しょうほうと、濁らない読み方もあるそうだが、ともかく正法というのは、仏教のほうの言葉で正しい法=教えを意味するんだそうである。
日本史の時間に習った、道元の「正法眼蔵」の正法である。浄法とか妙法とか、言うこともあるらしい。
反対の意味を持つ言葉は、邪法。
何やら、それだけでもう戦闘ムードいっぱいであるが、その件は置いておこう。

そして、興隆というのは読んで字のごとく、物事が興り、隆盛すなわち勢いが盛んになること。
つまり、正法興隆とは仏の教えが興って盛んになること、もしくは、それを念じる言葉ということになる、らしい。
ストレートに、仏法興隆なんて言ったりもする、らしい。

ちょっと調べてみると、たとえば道元さんの曹洞宗でも、日蓮正宗などでもこの言葉を使っているから、どこか特定の宗派だけの用語という訳でもないようだ。
そして、教信寺というお寺の名前があり、また、願主は名前からしてどうも僧侶らしい。
つまり、この絵馬は、松本永峯なる坊さんが、おそらく自分の寺である教信寺の繁栄、発展を願って奉納したということになる。
おそらく、この解釈は間違っていないだろう。
自然な願いと言えば、そうである。

しかし、だ。
何でそれを水天宮にお願いする?
水天宮といえば神様である。そして、その守備範囲は主として、安産・子授け、あとは水難除けくらいであろう。
この松本永峯さんのお寺のご宗旨がどんなものか知らないが、今や、日本の仏教やお寺の多くは、信者や参拝者のいろんなお願いを受け付けるシステムになっているはずだ。
にも関わらず、願いを受け付ける側の、仏教側・お寺側の人が、何で神様である水天宮に、しかも筋違いなお願いをするのであろうか。
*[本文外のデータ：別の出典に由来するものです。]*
(** C5 as stated fails: eleven words occur twice each, the query holds
    six of the ten that rank first, and the code answers with the four
    others of these ten; the five words outside the query are not all
    used. *)
Lemma suggest_related_takes_ten_first :
  suggest_related_queries "alpha bravo charlie delta echoes foxtrot" two_papers
  = [ "alpha bravo charlie delta echoes foxtrot golfs";
      "alpha bravo charlie delta echoes foxtrot hotel";
      "alpha bravo charlie delta echoes foxtrot india";
      "alpha bravo charlie delta echoes foxtrot juliet" ]%string
  /\ suggest_related_as_claimed "alpha bravo charlie delta echoes foxtrot" two_papers
     = [ "alpha bravo charlie delta echoes foxtrot golfs";
         "alpha bravo charlie delta echoes foxtrot hotel";
         "alpha bravo charlie delta echoes foxtrot india";
         "alpha bravo charlie delta echoes foxtrot juliet";
         "alpha bravo charlie delta echoes foxtrot kilos" ]%string
  /\ suggest_related_queries "alpha bravo charlie delta echoes foxtrot" two_papers
     <> suggest_related_as_claimed "alpha bravo charlie delta echoes foxtrot" two_papers.
Proof. repeat split; try (vm_compute; reflexivity). vm_compute. discriminate. Qed.

Lemma occurrences_snoc l x w :
  occurrences (l ++ [x]) w
  = occurrences l w + (if String.eqb w x then 1 else 0).
Proof.
  unfold occurrences. rewrite List.filter_app, length_app. simpl.
  destruct (String.eqb w x); simpl; lia.
Qed.

Lemma occurrences_pos l w : w ∈ l -> 0 < occurrences l w.
Proof.
  unfold occurrences. intros H.
  assert (w ∈ List.filter (String.eqb w) l) as H'.
  { apply elem_of_list_filter_bool. by rewrite String.eqb_refl. }
  destruct (List.filter (String.eqb w) l); [by apply elem_of_nil in H'|].
  simpl. lia.
Qed.

Lemma occurrences_zero l w : w ∉ l -> occurrences l w = 0.
Proof.
  unfold occurrences. intros H.
  destruct (List.filter (String.eqb w) l) as [|y l'] eqn:E; [done|].
  assert (y ∈ List.filter (String.eqb w) l) as H' by (rewrite E; left).
  apply elem_of_list_filter_bool in H' as [Hy Hw].
  apply String.eqb_eq in Hw as ->. done.
Qed.

(** The keys of the dictionary after [word_freq[word] += 1]. *)
Lemma increment_keys d x :
  (increment d x).*1 = if bool_decide (x ∈ d.*1) then d.*1 else d.*1 ++ [x].
Proof.
  induction d as [|[k n] d IH]; [done|]. cbn [increment].
  destruct (String.eqb_spec k x) as [->|Hne]; rewrite !fmap_cons; cbn [fst].
  - rewrite bool_decide_eq_true_2; [done|left].
  - rewrite IH. destruct (bool_decide (x ∈ d.*1)) eqn:E.
    + apply bool_decide_eq_true in E.
      rewrite bool_decide_eq_true_2; [done|by right].
    + apply bool_decide_eq_false in E.
      rewrite bool_decide_eq_false_2; [done|].
      rewrite elem_of_cons. intros [?|?]; [by subst|done].
Qed.

(** Its entries. *)
Lemma increment_elem d x w n :
  NoDup d.*1 ->
  (w, n) ∈ increment d x
  <-> (w <> x /\ (w, n) ∈ d)
      \/ (w = x /\ ((x, n - 1) ∈ d \/ ((x ∉ d.*1) /\ n = 1))).
Proof.
  induction d as [|[k m] d IH]; cbn [increment]; rewrite ?fmap_cons;
    cbn [fst]; intros ND.
  - rewrite list_elem_of_singleton, !elem_of_nil, pair_equal_spec.
    pose proof (not_elem_of_nil x). intuition (subst; done).
  - apply NoDup_cons in ND as [Hk ND]. specialize (IH ND).
    assert (forall j, (k, j) ∉ d) as Hk'.
    { intros j Hj. apply Hk, list_elem_of_fmap. by exists (k, j). }
    destruct (String.eqb_spec k x) as [->|Hne].
    + rewrite !elem_of_cons, !pair_equal_spec.
      pose proof (Hk' n). pose proof (Hk' (n - 1)).
      destruct (decide (w = x)) as [->|Hne]; [|intuition (subst; done)].
      split; [|intuition (subst; try done; lia)].
      intros [[_ ->]|?]; [|done]. right. split; [done|]. left. left.
      split; [done|lia].
    + rewrite !elem_of_cons, IH, !pair_equal_spec.
      destruct (decide (w = x)) as [->|Hne']; intuition (subst; done).
Qed.

(** The dictionary of the counting loop holds every counted word once,
    with the number of its occurrences. *)
Definition counts_of (d : list (string * Z)) (seen : list string) : Prop :=
  NoDup d.*1
  /\ forall w n, (w, n) ∈ d <-> w ∈ seen /\ n = occurrences seen w.

Lemma counts_of_keys d seen w : counts_of d seen -> w ∈ d.*1 <-> w ∈ seen.
Proof.
  intros [_ H]. rewrite list_elem_of_fmap. split.
  - intros ([k n] & -> & Hin). by apply H in Hin as [? _].
  - intros Hw. exists (w, occurrences seen w). split; [done|]. by apply H.
Qed.

Lemma counts_of_increment d seen x :
  counts_of d seen -> counts_of (increment d x) (seen ++ [x]).
Proof.
  intros Hc. pose proof Hc as [ND H]. split.
  - rewrite increment_keys. case_bool_decide as Hx; [done|].
    apply NoDup_app. repeat split; [done| |apply NoDup_singleton].
    intros y Hy Hy'. apply list_elem_of_singleton in Hy' as ->. done.
  - intros w n. rewrite increment_elem by done.
    rewrite elem_of_app, list_elem_of_singleton, occurrences_snoc, !H.
    rewrite (counts_of_keys d seen x Hc).
    destruct (String.eqb_spec w x) as [->|Hne].
    + split.
      * intros [[? _]|[_ [[Hx Hn]|[Hx ->]]]]; [done| |].
        -- split; [by left|lia].
        -- split; [by right|]. rewrite occurrences_zero by done. lia.
      * intros [_ ->]. right. split; [done|].
        destruct (decide (x ∈ seen)) as [Hx|Hx].
        -- left. split; [done|lia].
        -- right. split; [done|]. rewrite occurrences_zero by done. lia.
    + split.
      * intros [[_ [Hw ->]]|[? _]]; [|done]. split; [by left|lia].
      * intros [[Hw|?] ->]; [|done]. left. split; [done|]. split; [done|lia].
Qed.

Lemma count_words_counts words :
  counts_of (count_words words) (List.filter counted words).
Proof.
  unfold count_words. induction words as [|x words IH] using rev_ind.
  - split; [constructor|]. intros w n. simpl. split.
    + intros H. by apply elem_of_nil in H.
    + intros [H _]. by apply elem_of_nil in H.
  - rewrite fold_left_app, List.filter_app. simpl.
    destruct (counted x); [by apply counts_of_increment|].
    by rewrite app_nil_r.
Qed.

(** The larger count first. *)
Definition count_ge (a b : string * Z) : Prop := snd b <= snd a.

Lemma insert_desc_perm x l : insert_desc x l ≡ₚ x :: l.
Proof.
  induction l as [|y l IH]; simpl; [done|].
  destruct (snd y <? snd x); [done|]. rewrite IH. apply Permutation_swap.
Qed.

Lemma insert_desc_sorted x l :
  StronglySorted count_ge l -> StronglySorted count_ge (insert_desc x l).
Proof.
  induction 1 as [|y l Hs IH Hy]; simpl; [repeat constructor|].
  destruct (Z.ltb_spec (snd y) (snd x)) as [Hlt|Hge].
  - constructor; [by constructor|]. constructor; [unfold count_ge; lia|].
    eapply Forall_impl; [exact Hy|]. unfold count_ge. intros z ?. lia.
  - constructor; [done|]. rewrite insert_desc_perm. by constructor.
Qed.

Lemma sorted_desc_from l acc :
  StronglySorted count_ge acc ->
  fold_left (fun acc x => insert_desc x acc) l acc ≡ₚ l ++ acc
  /\ StronglySorted count_ge (fold_left (fun acc x => insert_desc x acc) l acc).
Proof.
  revert acc. induction l as [|x l IH]; intros acc Hs; simpl; [done|].
  destruct (IH (insert_desc x acc) (insert_desc_sorted x acc Hs)) as [Hp Hs'].
  split; [|done]. rewrite Hp, insert_desc_perm. by rewrite Permutation_middle.
Qed.

Lemma sorted_desc_perm l : sorted_desc l ≡ₚ l.
Proof.
  unfold sorted_desc.
  destruct (sorted_desc_from l [] (SSorted_nil _)) as [Hp _].
  by rewrite Hp, app_nil_r.
Qed.

Lemma sorted_desc_sorted l : StronglySorted count_ge (sorted_desc l).
Proof. apply (sorted_desc_from l [] (SSorted_nil _)). Qed.

(** The loop that builds the suggestions is a filter and a map. *)
Lemma collect_loop {A B} (keep : A -> bool) (g : A -> B) l acc :
  fold_left (fun acc a => if keep a then acc ++ [g a] else acc) l acc
  = acc ++ map g (List.filter keep l).
Proof.
  revert acc. induction l as [|a l IH]; intros acc; simpl.
  - by rewrite app_nil_r.
  - rewrite IH. destruct (keep a); [|done]. by rewrite <- app_assoc.
Qed.

Lemma filter_pairs_words (keep : string -> Z -> bool) (freq : string -> Z)
    (g : string -> string) (l : list (string * Z)) :
  Forall (fun wf => snd wf = freq (fst wf)) l ->
  map (fun wf => g (fst wf)) (List.filter (fun wf => keep (fst wf) (snd wf)) l)
  = map g (List.filter (fun w => keep w (freq w)) l.*1).
Proof.
  induction 1 as [|[w n] l Hw _ IH]; [done|]. simpl in Hw. subst n.
  rewrite fmap_cons. simpl. destruct (keep w (freq w)); simpl; by rewrite IH.
Qed.

Lemma sorted_fst (freq : string -> Z) (l : list (string * Z)) :
  Forall (fun wf => snd wf = freq (fst wf)) l ->
  StronglySorted count_ge l ->
  StronglySorted (fun a b => freq b <= freq a) l.*1.
Proof.
  intros Hf Hs. induction Hs as [|[w n] l Hs IH Hall]; [constructor|].
  apply Forall_cons in Hf as [Hw Hf]. simpl in Hw. subst n.
  rewrite fmap_cons. constructor; [by apply IH|].
  apply Forall_fmap. rewrite Forall_forall in Hall, Hf.
  apply Forall_forall. intros [v m] Hv. specialize (Hall _ Hv).
  specialize (Hf _ Hv). unfold count_ge in Hall. simpl in *. lia.
Qed.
まして、正法という言葉には、自分たちの釈迦の教えこそ正しいという意味合い、他のは邪宗だという意味合いが込められている…はずだ、たぶん。
もちろん、日本には神仏習合、神仏混淆の歴史があって、庶民などは今でも葬式は仏式、初詣は神社に行くという人が普通であるが、坊さんがそれをするのは変ではないか、松本永峯さん。
少なくとも、節操を欠くと言われても仕方なかろうと思うが、どうであろう。それとも今のお寺の坊さん方というのは、そういうものなのだろうか?

めでたい八十八講めにしては、何だか情けない考察になってしまったのである。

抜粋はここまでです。